→ **WHAT YOU NEED TO DO**
Give the lines again word for word, beginning with the one containing "Definition set_w_out (x" and ending with the last line of the material below.

→ **DATA SECTION**

────────────────────────────────────────

(* ===== verification/SessionState.v ===== *)
(** * The state of a session ([internal/smsc/session.go], [dlr.go], [schedule_events.go])

    The fields of [session] that the read goroutine owns, the payloads its
    schedule runner carries, and what a handler does to the outside: the bytes it
    queues, the goroutines it spawns and the metric calls it makes.  The channels
    and the goroutines themselves are the subject of Pipeline. *)

From S2P Require Import Prelude.
From S2P Require Import SmppCodec.
From S2P Require Import Rng.
From S2P Require Import Schedule.
From S2P Require Import Config.
From S2P Require Import Scenario.
From S2P Require Import Close.
From S2P Require Import VirtualSMSC.

Inductive sessionState := stateOpen | stateBound | stateClosed.

#[export] Instance sessionState_eq_dec : EqDecision sessionState.
Proof. solve_decision. Defined.

(** A channel that closes once a held-back response is queued. *)
Definition chan := Z.

Record dlrEvent := mkDlrEvent {
  d_messageID : string;
  d_outcome : DLROutcome;
  d_originTick : Z;
  d_dueTick : Z;
  d_sourceAddr : string;
  d_sourceAddrTON : byte;
  d_sourceAddrNPI : byte;
  d_destAddr : string;
  d_destAddrTON : byte;
  d_destAddrNPI : byte;
  d_text : string;
  d_respSent : option chan
}.

Record moEvent := mkMoEvent { m_sourceAddr : string; m_destAddr : string; m_content : string }.

(** The dynamic type of an event's payload; [PayloadOther] is any other type. *)
Inductive payload := PayloadDLR (d : dlrEvent) | PayloadMO (m : moEvent) | PayloadOther.

Record session (R : Type) := mkSession {
  s_id : Z;
  s_state : sessionState;
  s_bindType : string;
  s_canSubmit : bool;
  s_canReceive : bool;
  s_systemID : string;
  s_perBindClock : Z;
  s_scenarioState : option (BindState R);
  s_currentEngine : option Engine;
  s_transitions : list ScheduledTransition;
  s_transitionCursor : nat;
  s_disconnects : list ScheduledDisconnect;
  s_disconnectCursor : nat;
  s_sched : Runner payload;
  s_quiescence : Z;
  s_lastSubmit : Z;
  s_bound : bool;
  s_openedAt : Z;
  s_closeReason : option closeReason;
  s_closeErr : option CodecError;
  s_readDeadline : Z;
  s_pdusRead : Z
}.
Arguments mkSession {R}. Arguments s_id {R}. Arguments s_state {R}. Arguments s_bindType {R}.
Arguments s_canSubmit {R}. Arguments s_canReceive {R}. Arguments s_systemID {R}. Arguments
s_perBindClock {R}. Arguments s_scenarioState {R}. Arguments s_currentEngine {R}. Arguments
s_transitions {R}. Arguments s_transitionCursor {R}. Arguments s_disconnects {R}. Arguments
s_disconnectCursor {R}. Arguments s_sched {R}. Arguments s_quiescence {R}. Arguments s_lastSubmit
{R}. Arguments s_bound {R}. Arguments s_openedAt {R}. Arguments s_closeReason {R}. Arguments
s_closeErr {R}. Arguments s_readDeadline {R}. Arguments s_pdusRead {R}.

(** ** What a handler does outside the session *)

(** When a held-back PDU may be queued: after a latency, or once [c] is closed. *)
Inductive ready := ReadyAfter (d : Z) | ReadySent (c : chan).

Inductive effect :=
| SendBytes (b : bytes) (kind : Kind)
    (* sendBytes, called on the read goroutine *)
| SendWhen (r : ready) (b : bytes) (kind : Kind) (sent : option chan)
    (* the goroutine sendWhen starts; it closes [sent] once [b] is queued *)
| Metric (m : metric).

(** The session, the SMSC it shares, the effects so far and the next channel. *)
Record world (R : Type) := mkWorld {
  w_session : session R;
  w_smsc : virtualSMSC;
  w_out : list effect;
  w_nextChan : chan
}.
Arguments mkWorld {R}. Arguments w_session {R}. Arguments w_smsc {R}. Arguments w_out {R}.
Arguments w_nextChan {R}.

(** What a handler reads from outside: two readings of the wall clock (the gate's
    and the bookkeeping one), whether the engine shuts down while a latency is
    served, which channels are closed, and the draws of the process-seeded
    source for an unseeded bind. *)
Record Env := mkEnv {
  env_gateNow : Z;
  env_now : Z;
  env_quit : bool;
  env_closed : chan -> bool;
  env_entropy : Z * Z;
  env_chaosBase : Z
}.

(** ** Field updates *)

Section Setters.
Context {R : Type}.
Implicit Types (s : session R) (w : world R).

Definition set_s_id (x : Z) (s : session R) : session R :=
  mkSession x (s_state s) (s_bindType s) (s_canSubmit s) (s_canReceive s) (s_systemID s)
    (s_perBindClock s) (s_scenarioState s) (s_currentEngine s) (s_transitions s) (s_transitionCursor
    s) (s_disconnects s) (s_disconnectCursor s) (s_sched s) (s_quiescence s) (s_lastSubmit s)
    (s_bound s) (s_openedAt s) (s_closeReason s) (s_closeErr s) (s_readDeadline s) (s_pdusRead s).
Definition set_s_state (x : sessionState) (s : session R) : session R :=
  mkSession (s_id s) x (s_bindType s) (s_canSubmit s) (s_canReceive s) (s_systemID s)
    (s_perBindClock s) (s_scenarioState s) (s_currentEngine s) (s_transitions s) (s_transitionCursor
    s) (s_disconnects s) (s_disconnectCursor s) (s_sched s) (s_quiescence s) (s_lastSubmit s)
    (s_bound s) (s_openedAt s) (s_closeReason s) (s_closeErr s) (s_readDeadline s) (s_pdusRead s).
Definition set_s_bindType (x : string) (s : session R) : session R :=
  mkSession (s_id s) (s_state s) x (s_canSubmit s) (s_canReceive s) (s_systemID s) (s_perBindClock
    s) (s_scenarioState s) (s_currentEngine s) (s_transitions s) (s_transitionCursor s)
    (s_disconnects s) (s_disconnectCursor s) (s_sched s) (s_quiescence s) (s_lastSubmit s) (s_bound
    s) (s_openedAt s) (s_closeReason s) (s_closeErr s) (s_readDeadline s) (s_pdusRead s).
Definition set_s_canSubmit (x : bool) (s : session R) : session R :=
  mkSession (s_id s) (s_state s) (s_bindType s) x (s_canReceive s) (s_systemID s) (s_perBindClock s)
    (s_scenarioState s) (s_currentEngine s) (s_transitions s) (s_transitionCursor s) (s_disconnects
    s) (s_disconnectCursor s) (s_sched s) (s_quiescence s) (s_lastSubmit s) (s_bound s) (s_openedAt
    s) (s_closeReason s) (s_closeErr s) (s_readDeadline s) (s_pdusRead s).
Definition set_s_canReceive (x : bool) (s : session R) : session R :=
  mkSession (s_id s) (s_state s) (s_bindType s) (s_canSubmit s) x (s_systemID s) (s_perBindClock s)
    (s_scenarioState s) (s_currentEngine s) (s_transitions s) (s_transitionCursor s) (s_disconnects
    s) (s_disconnectCursor s) (s_sched s) (s_quiescence s) (s_lastSubmit s) (s_bound s) (s_openedAt
    s) (s_closeReason s) (s_closeErr s) (s_readDeadline s) (s_pdusRead s).
Definition set_s_systemID (x : string) (s : session R) : session R :=
  mkSession (s_id s) (s_state s) (s_bindType s) (s_canSubmit s) (s_canReceive s) x (s_perBindClock
    s) (s_scenarioState s) (s_currentEngine s) (s_transitions s) (s_transitionCursor s)
    (s_disconnects s) (s_disconnectCursor s) (s_sched s) (s_quiescence s) (s_lastSubmit s) (s_bound
    s) (s_openedAt s) (s_closeReason s) (s_closeErr s) (s_readDeadline s) (s_pdusRead s).
Definition set_s_perBindClock (x : Z) (s : session R) : session R :=
  mkSession (s_id s) (s_state s) (s_bindType s) (s_canSubmit s) (s_canReceive s) (s_systemID s) x
    (s_scenarioState s) (s_currentEngine s) (s_transitions s) (s_transitionCursor s) (s_disconnects
    s) (s_disconnectCursor s) (s_sched s) (s_quiescence s) (s_lastSubmit s) (s_bound s) (s_openedAt
    s) (s_closeReason s) (s_closeErr s) (s_readDeadline s) (s_pdusRead s).
Definition set_s_scenarioState (x : option (BindState R)) (s : session R) : session R :=
  mkSession (s_id s) (s_state s) (s_bindType s) (s_canSubmit s) (s_canReceive s) (s_systemID s)
    (s_perBindClock s) x (s_currentEngine s) (s_transitions s) (s_transitionCursor s) (s_disconnects
    s) (s_disconnectCursor s) (s_sched s) (s_quiescence s) (s_lastSubmit s) (s_bound s) (s_openedAt
    s) (s_closeReason s) (s_closeErr s) (s_readDeadline s) (s_pdusRead s).
Definition set_s_currentEngine (x : option Engine) (s : session R) : session R :=
  mkSession (s_id s) (s_state s) (s_bindType s) (s_canSubmit s) (s_canReceive s) (s_systemID s)
    (s_perBindClock s) (s_scenarioState s) x (s_transitions s) (s_transitionCursor s) (s_disconnects
    s) (s_disconnectCursor s) (s_sched s) (s_quiescence s) (s_lastSubmit s) (s_bound s) (s_openedAt
    s) (s_closeReason s) (s_closeErr s) (s_readDeadline s) (s_pdusRead s).
Definition set_s_transitions (x : list ScheduledTransition) (s : session R) : session R :=
  mkSession (s_id s) (s_state s) (s_bindType s) (s_canSubmit s) (s_canReceive s) (s_systemID s)
    (s_perBindClock s) (s_scenarioState s) (s_currentEngine s) x (s_transitionCursor s)
    (s_disconnects s) (s_disconnectCursor s) (s_sched s) (s_quiescence s) (s_lastSubmit s) (s_bound
    s) (s_openedAt s) (s_closeReason s) (s_closeErr s) (s_readDeadline s) (s_pdusRead s).
Definition set_s_transitionCursor (x : nat) (s : session R) : session R :=
  mkSession (s_id s) (s_state s) (s_bindType s) (s_canSubmit s) (s_canReceive s) (s_systemID s)
    (s_perBindClock s) (s_scenarioState s) (s_currentEngine s) (s_transitions s) x (s_disconnects s)
    (s_disconnectCursor s) (s_sched s) (s_quiescence s) (s_lastSubmit s) (s_bound s) (s_openedAt s)
    (s_closeReason s) (s_closeErr s) (s_readDeadline s) (s_pdusRead s).
Definition set_s_disconnects (x : list ScheduledDisconnect) (s : session R) : session R :=
  mkSession (s_id s) (s_state s) (s_bindType s) (s_canSubmit s) (s_canReceive s) (s_systemID s)
    (s_perBindClock s) (s_scenarioState s) (s_currentEngine s) (s_transitions s) (s_transitionCursor
    s) x (s_disconnectCursor s) (s_sched s) (s_quiescence s) (s_lastSubmit s) (s_bound s)
    (s_openedAt s) (s_closeReason s) (s_closeErr s) (s_readDeadline s) (s_pdusRead s).
Definition set_s_disconnectCursor (x : nat) (s : session R) : session R :=
  mkSession (s_id s) (s_state s) (s_bindType s) (s_canSubmit s) (s_canReceive s) (s_systemID s)
    (s_perBindClock s) (s_scenarioState s) (s_currentEngine s) (s_transitions s) (s_transitionCursor
    s) (s_disconnects s) x (s_sched s) (s_quiescence s) (s_lastSubmit s) (s_bound s) (s_openedAt s)
    (s_closeReason s) (s_closeErr s) (s_readDeadline s) (s_pdusRead s).
Definition set_s_sched (x : Runner payload) (s : session R) : session R :=
  mkSession (s_id s) (s_state s) (s_bindType s) (s_canSubmit s) (s_canReceive s) (s_systemID s)
    (s_perBindClock s) (s_scenarioState s) (s_currentEngine s) (s_transitions s) (s_transitionCursor
    s) (s_disconnects s) (s_disconnectCursor s) x (s_quiescence s) (s_lastSubmit s) (s_bound s)
    (s_openedAt s) (s_closeReason s) (s_closeErr s) (s_readDeadline s) (s_pdusRead s).
Definition set_s_lastSubmit (x : Z) (s : session R) : session R :=
  mkSession (s_id s) (s_state s) (s_bindType s) (s_canSubmit s) (s_canReceive s) (s_systemID s)
    (s_perBindClock s) (s_scenarioState s) (s_currentEngine s) (s_transitions s) (s_transitionCursor
    s) (s_disconnects s) (s_disconnectCursor s) (s_sched s) (s_quiescence s) x (s_bound s)
    (s_openedAt s) (s_closeReason s) (s_closeErr s) (s_readDeadline s) (s_pdusRead s).
Definition set_s_bound (x : bool) (s : session R) : session R :=
  mkSession (s_id s) (s_state s) (s_bindType s) (s_canSubmit s) (s_canReceive s) (s_systemID s)
    (s_perBindClock s) (s_scenarioState s) (s_currentEngine s) (s_transitions s) (s_transitionCursor
    s) (s_disconnects s) (s_disconnectCursor s) (s_sched s) (s_quiescence s) (s_lastSubmit s) x
    (s_openedAt s) (s_closeReason s) (s_closeErr s) (s_readDeadline s) (s_pdusRead s).
Definition set_s_closeReason (x : option closeReason) (s : session R) : session R :=
  mkSession (s_id s) (s_state s) (s_bindType s) (s_canSubmit s) (s_canReceive s) (s_systemID s)
    (s_perBindClock s) (s_scenarioState s) (s_currentEngine s) (s_transitions s) (s_transitionCursor
    s) (s_disconnects s) (s_disconnectCursor s) (s_sched s) (s_quiescence s) (s_lastSubmit s)
    (s_bound s) (s_openedAt s) x (s_closeErr s) (s_readDeadline s) (s_pdusRead s).
Definition set_s_closeErr (x : option CodecError) (s : session R) : session R :=
  mkSession (s_id s) (s_state s) (s_bindType s) (s_canSubmit s) (s_canReceive s) (s_systemID s)
    (s_perBindClock s) (s_scenarioState s) (s_currentEngine s) (s_transitions s) (s_transitionCursor
    s) (s_disconnects s) (s_disconnectCursor s) (s_sched s) (s_quiescence s) (s_lastSubmit s)
    (s_bound s) (s_openedAt s) (s_closeReason s) x (s_readDeadline s) (s_pdusRead s).
Definition set_s_readDeadline (x : Z) (s : session R) : session R :=
  mkSession (s_id s) (s_state s) (s_bindType s) (s_canSubmit s) (s_canReceive s) (s_systemID s)
    (s_perBindClock s) (s_scenarioState s) (s_currentEngine s) (s_transitions s) (s_transitionCursor
    s) (s_disconnects s) (s_disconnectCursor s) (s_sched s) (s_quiescence s) (s_lastSubmit s)
    (s_bound s) (s_openedAt s) (s_closeReason s) (s_closeErr s) x (s_pdusRead s).
Definition set_s_pdusRead (x : Z) (s : session R) : session R :=
  mkSession (s_id s) (s_state s) (s_bindType s) (s_canSubmit s) (s_canReceive s) (s_systemID s)
    (s_perBindClock s) (s_scenarioState s) (s_currentEngine s) (s_transitions s) (s_transitionCursor
    s) (s_disconnects s) (s_disconnectCursor s) (s_sched s) (s_quiescence s) (s_lastSubmit s)
    (s_bound s) (s_openedAt s) (s_closeReason s) (s_closeErr s) (s_readDeadline s) x.

Definition set_w_session (x : session R) (w : world R) : world R :=
  mkWorld x (w_smsc w) (w_out w) (w_nextChan w).
Definition set_w_smsc (x : virtualSMSC) (w : world R) : world R :=
  mkWorld (w_session w) x (w_out w) (w_nextChan w).
Definition set_w_out (x : list effect) (w : world R) : world R :=
  mkWorld (w_session w) (w_smsc w) x (w_nextChan w).
Definition set_w_nextChan (x : chan) (w : world R) : world R :=
  mkWorld (w_session w) (w_smsc w) (w_out w) x.
End Setters.

(** ** A fresh session *)

Definition maxQuiescenceFlushMS : Z := 600000.

(** The zero [time.Time], in nanoseconds since the epoch. *)
Definition zeroTime : Z := -62135596800 * 1000 * Millisecond.

Definition newSession {R} (v : virtualSMSC) (now : Z) : session R :=
  let quiescenceMS := EffectiveQuiescenceFlushMs (v_cfg v) in
  let quiescenceMS := if quiescenceMS >? maxQuiescenceFlushMS then maxQuiescenceFlushMS
                      else quiescenceMS in
  {| s_id := 0;
     s_state := stateOpen;
     s_bindType := "";
     s_canSubmit := false;
     s_canReceive := false;
     s_systemID := "";
     s_perBindClock := 0;
     s_scenarioState := None;
     s_currentEngine := None;
     s_transitions := [];
     s_transitionCursor := 0;
     s_disconnects := [];
     s_disconnectCursor := 0;
     s_sched := new_Runner;
     s_quiescence := quiescenceMS * Millisecond;
     s_lastSubmit := zeroTime;
     s_bound := false;
     s_openedAt := now;
     s_closeReason := None;
     s_closeErr := None;
     s_readDeadline := zeroTime;
     s_pdusRead := 0 |}.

────────────────────────────────────────

→ **TASK ANSWER**
Definition set_w_out (x : list effect) (w : world R) : world R :=
  mkWorld (w_session w) (w_smsc w) x (w_nextChan w).
Definition set_w_nextChan (x : chan) (w : world R) : world R :=
  mkWorld (w_session w) (w_smsc w) (w_out w) x.
End Setters.

(** ** A fresh session *)

Definition maxQuiescenceFlushMS : Z := 600000.

(** The zero [time.Time], in nanoseconds since the epoch. *)
Definition zeroTime : Z := -62135596800 * 1000 * Millisecond.

Definition newSession {R} (v : virtualSMSC) (now : Z) : session R :=
  let quiescenceMS := EffectiveQuiescenceFlushMs (v_cfg v) in
  let quiescenceMS := if quiescenceMS >? maxQuiescenceFlushMS then maxQuiescenceFlushMS
                      else quiescenceMS in
  {| s_id := 0;
     s_state := stateOpen;
     s_bindType := "";
     s_canSubmit := false;
     s_canReceive := false;
     s_systemID := "";
     s_perBindClock := 0;
     s_scenarioState := None;
     s_currentEngine := None;
     s_transitions := [];
     s_transitionCursor := 0;
     s_disconnects := [];
     s_disconnectCursor := 0;
     s_sched := new_Runner;
     s_quiescence := quiescenceMS * Millisecond;
     s_lastSubmit := zeroTime;
     s_bound := false;
     s_openedAt := now;
     s_closeReason := None;
     s_closeErr := None;
     s_readDeadline := zeroTime;
     s_pdusRead := 0 |}.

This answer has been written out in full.